COMRES - A political Budget for an election on the economy
POLLWATCH: A political Budget for an election on the economy
Surges come and go; long term shifts are more
difficult to sustain. Following last week’s Budget Statement the polls appear
to have narrowed; while some show the gap between Labour and the Conservatives
cut to just one or two points, the ComRes poll for The Independent had the lead
narrowing from 8 points to 5. Clearly Chancellor Osborne’s Budget has had a
short-term positive impact for the Conservatives, and the Sun’s front page on
the morning after will have made happy breakfast reading at Numbers 10 and 11
Downing Street. However, we’ve seen this before with Cameron’s bounce after his
2011 “veto” in Europe and that didn’t last. With just a year to go until the
General Election the Conservatives will need to work hard to make the surge
stick, avoiding as many bumps in the road ahead as they can.
While we can’t be sure how long the current
narrowing in the polls will last, what we have seen over the last week is a
defining of the battle lines for the long election campaign ahead. Labour are
still seen as the party of living standards and personal finances while the
Tories are the party of economic growth and deficit reduction.
This week’s ComRes / Independent poll found
that around half (47%) of Britons believe the Tories are more likely than
Labour to keep the economy growing, while just a third (36%) chose Labour over
the Conservatives. The Tories are also seen are seen as the party most likely
to eliminate the Government’s budget deficit, (49% to the 33% saying Labour).
Although the Conservatives have closed the gap
on Ed Miliband’s chosen territory of living standards, it is still an issue of
strength of Labour. Some 43% of Britons believe Labour is most likely to make
their family better off, with 37% naming the Tories. But Labour’s lead has
dropped from 10 to six points since last September.

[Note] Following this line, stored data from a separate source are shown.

(** [None]: the call panics; what it had changed is lost with the process. *)
Definition ClaimDueJobsWithMaxAttempts (s : MonitorStore) (limit : Z) (now : Time) (leaseTimeout maxAttempts : Z)
    (clk : Time) (rnd : nat → Entropy) : option (MonitorStore * list CheckJobRecord) :=
  let now := UTC now in
  if limit <=? 0 then Some (s, [])
  else
    let leaseTimeout := if leaseTimeout <=? 0 then Minute else leaseTimeout in
    let maxAttempts := if maxAttempts <=? 0 then defaultMaxJobAttempts else maxAttempts in
    let s := recover_jobs s maxAttempts now in
    let candidates := List.filter (claimable maxAttempts now) (map_range (checkJobs s)).*2 in
    let candidates := SortFunc compare_jobs candidates in
    match make_slice sizeof_CheckJobRecord limit with
    | None => None
    | Some claimed =>
        let '(s, claimed) := claim_jobs limit now leaseTimeout rnd candidates s claimed in
        if limit <=? Z.of_nat (length claimed) then Some (s, claimed)
        else
          let monitors := SortFunc compare_due (map_range (byID s)).*2 in
          Some (claim_monitors limit now leaseTimeout clk rnd monitors s claimed)
    end.

(** ** Manual jobs and publication *)

Definition CreateManualJob (s : MonitorStore) (id : string) (now : Time) (rnd : Entropy)
  : MonitorStore * res GoError (CheckJobRecord * bool) :=
  match byID s !! id with
  | None => (s, Err ErrMonitorNotFound)
  | Some _ =>
      let create s :=
        let now := UTC now in
        let job := mkCheckJobRecord (newID "job" rnd) id checkJobKindManual now checkJobStatusScheduled 0 now
                     time_zero time_zero time_zero "" "" time_zero "" now now in
        let s := s <| checkJobs := <[job_ID job := job]> (checkJobs s) |> in
        let s := s <| activeJobByMonitor := <[id := job_ID job]> (activeJobByMonitor s) |> in
        (s, Ok (job, true)) in
      match activeJobByMonitor s !! id with
      | Some jobID =>
          match checkJobs s !! jobID with
          | Some job => (s, Ok (job, false))
          | None => create (s <| activeJobByMonitor := delete id (activeJobByMonitor s) |>)
          end
      | None => create s
      end
  end.

Definition publicationJobLocked (s : MonitorStore) (claim : PublicationClaim) : res GoError CheckJobRecord :=
  match byID s !! claim_MonitorID claim with
  | None => Err ErrMonitorNotFound
  | Some _ =>
      match checkJobs s !! claim_JobID claim with
      | None => Err ErrStaleJob
      | Some job =>
          if negb (String.eqb (job_MonitorID job) (claim_MonitorID claim))
             || String.eqb (claim_Token claim) ""
             || negb (String.eqb (job_PublicationToken job) (claim_Token claim))
          then Err ErrStaleJob else Ok job
      end
  end.
(* ===== verification/StoreInv.v ===== *)
(** * The invariant of the monitor store

    [store_wf] relates the store's eight maps and three histories; every
    operation of [MonitorStore] keeps it (given that freshly drawn identifiers
    are fresh), and none panics. *)

From stdpp Require Import base list gmap strings.
From Stdlib Require Import ZArith Lia Ascii.
From S2P Require Import Prelude GoNum GoStrings NetworkPolicy Egress Domain History Store.
#[local] Open Scope string_scope.
#[local] Open Scope list_scope.
#[local] Open Scope Z_scope.

Section invariant.
Context `{!Unicode, !URLParser, !MapRange}.

Definition monitor_ok (p : NetworkPolicy) (m : Monitor) : Prop :=
  settings_ok (mon_URL m) (mon_IntervalSeconds m) (mon_TimeoutSeconds m) (mon_ExpectedStatus m)
  ∧ ValidateURL p (mon_URL m) = None
  ∧ (mon_Status m = monitorStatusActive ↔ mon_Enabled m = true).

(** Identifiers of scheduled jobs name their monitor. *)
Definition job_id_shape (j : CheckJobRecord) : Prop :=
  match job_Kind j with
  | checkJobKindScheduled => ∃ t c, job_ID j = NewCheckJobID (job_MonitorID j) t c
  | checkJobKindManual => ∃ e, entropy_ok e ∧ job_ID j = newID "job" e
  end.

(** A processing job, and no other, carries a lease token. *)
Definition lease_ok (j : CheckJobRecord) : Prop :=
  0 <= job_Attempt j ∧
  if decide (job_Status j = checkJobStatusProcessing)
  then job_LeaseToken j ≠ "" ∧ 1 <= job_Attempt j else job_LeaseToken j = "".

Definition job_ok (id : string) (j : CheckJobRecord) : Prop := job_ID j = id ∧ job_id_shape j ∧ lease_ok j.
Definition incident_ok (id : string) (i : Incident) : Prop := inc_ID i = id.

Record store_wf (s : MonitorStore) : Prop := {
  sw_monitor id m : byID s !! id = Some m →
    mon_ID m = id ∧ byURL s !! mon_URL m = Some id ∧ monitor_ok (policy s) m;
  sw_url url id : byURL s !! url = Some id → ∃ m, byID s !! id = Some m ∧ mon_URL m = url;
  sw_jobs : table_wf job_MonitorID job_terminal maxRetainedCheckJobs job_ok (dom (byID s))
    (checkJobs s) (activeJobByMonitor s) (terminalJobOrder s) (terminalJobHead s);
  sw_incidents : table_wf inc_MonitorID inc_resolved maxRetainedResolvedIncidents incident_ok (dom (byID s))
    (incidents s) (openIncidentByMonitor s) (resolvedIncidentOrder s) (resolvedIncidentHead s);
  sw_checks id l : checks s !! id = Some l →
    is_Some (byID s !! id) ∧ Z.of_nat (length l) <= maxChecksPerMonitor ∧ Forall (λ r, rec_MonitorID r = id) l;
  sw_processed : processed_wf maxProcessedJobIDs (processedJobs s) (processedJobOrder s) (processedJobHead s);
}.

Lemma NewMonitorStore_wf p : store_wf (NewMonitorStore p).
Proof.
  split; try (intros *; cbn; by rewrite lookup_empty).
  - apply table_empty. done.
  - apply table_empty. done.
  - split; [constructor|]. split; [done|]. by unfold window_ok, maxProcessedJobIDs; cbn; lia.
Qed.

(** ** What each kind of change needs *)

Lemma put_monitor_wf s id m m' :
  store_wf s → byID s !! id = Some m → mon_ID m' = id → mon_URL m' = mon_URL m → monitor_ok (policy s) m' →
  store_wf (s <| byID := <[id := m']> (byID s) |>).
Proof.
  intros [Hm Hu Hj Hi Hc Hp] Hid Hid' Hurl Hok.
  assert (dom (<[id := m']> (byID s)) = dom (byID s)) as Hdom by (apply dom_insert_lookup_L; eauto).
  split; cbn; rewrite ?Hdom; [| |done|done| |done].
  - intros i w [[<- <-]|[_ Hx]]%lookup_insert_Some; [|by apply Hm].
    split; [done|]. split; [|done]. rewrite Hurl. by apply Hm.
  - intros u i Hx. destruct (Hu _ _ Hx) as (w & Hw & <-).
    destruct (decide (i = id)) as [->|Hne]; [|exists w; by rewrite lookup_insert_ne].
    exists m'. rewrite lookup_insert_eq. simplify_eq. done.
  - intros i l Hl. destruct (Hc _ _ Hl) as [? ?]. split; [|done]. by apply lookup_insert_is_Some'; right.
Qed.

Lemma put_job_wf s id j j' :
  store_wf s → checkJobs s !! id = Some j → job_terminal j = false →
  job_ok id j' → job_MonitorID j' = job_MonitorID j → job_terminal j' = false →
  store_wf (s <| checkJobs := <[id := j']> (checkJobs s) |>).
Proof.
  intros [Hm Hu Hj Hi Hc Hp] ?????. split; cbn; try done. by eapply table_put.
Qed.

Lemma add_job_wf s id j :
  store_wf s → activeJobByMonitor s !! job_MonitorID j = None → is_Some (byID s !! job_MonitorID j) →
  job_ok id j → job_terminal j = false →
  (∀ j', checkJobs s !! id = Some j' → job_terminal j' = true) →
  store_wf (s <| checkJobs := <[id := j]> (checkJobs s) |>
              <| activeJobByMonitor := <[job_MonitorID j := id]> (activeJobByMonitor s) |>).
Proof.
  intros [Hm Hu Hj Hi Hc Hp] ? ? ???. split; cbn; try done. apply table_add; try done. by apply elem_of_dom.
Qed.

Lemma finish_job_wf s id j j' :
  store_wf s → checkJobs s !! id = Some j → job_terminal j = false →
  job_ok id j' → job_MonitorID j' = job_MonitorID j → job_terminal j' = true →
  store_wf (rememberTerminalJobLocked
    (s <| checkJobs := <[id := j']> (checkJobs s) |>
       <| activeJobByMonitor := delete (job_MonitorID j) (activeJobByMonitor s) |>) id).
Proof.
  intros [Hm Hu Hj Hi Hc Hp] Hid Hn Hok Hmon Ht. unfold rememberTerminalJobLocked. cbn.
  destruct (remember _ _ _ _ _ _) as [[jobs' order'] head'] eqn:Hr.
  eapply table_finish in Hr; [|done|exact Hj|exact Hid|done..].
  split; cbn; done.
Qed.

Lemma put_incident_wf s id i i' :
  store_wf s → incidents s !! id = Some i → inc_resolved i = false →
  incident_ok id i' → inc_MonitorID i' = inc_MonitorID i → inc_resolved i' = false →
  store_wf (s <| incidents := <[id := i']> (incidents s) |>).
Proof. intros [Hm Hu Hj Hi Hc Hp] ?????. split; cbn; try done. by eapply table_put. Qed.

Base: All GB adults (n=1,024)
Particularly interesting following Mr
Osborne’s blatant attempts to woo savers and pensioners is that Labour is
viewed as the party most likely to ensure pensioners have an adequate level of
income in retirement (48% choosing Labour and 34% the Tories). However, George
Osborne has had some success with the “grey vote” as those aged 65 and over
are more likely to say the Tories would to ensure pensioners have an adequate
level of income.
With the electoral maths looking very
difficult for the Conservatives – needing to improve on their performance in 2010
to win a majority – it is easy to see why Ed Miliband and his team may be
tempted to keep their heads down and stumble into Downing Street. However, the
Tory “surge” should serve as a reminder that many voters have by no-means
nailed their colours to the mast for any party just yet. They may be saying
they will vote for Labour now, but the Party has to offer them a positive,
credible message to secure their votes, especially if the economic narrative
continues along a more optimistic road and the Conservatives are able to point
to a record of improvement. Labour are keeping quiet for now, but they will
have to turn up the volume pretty soon.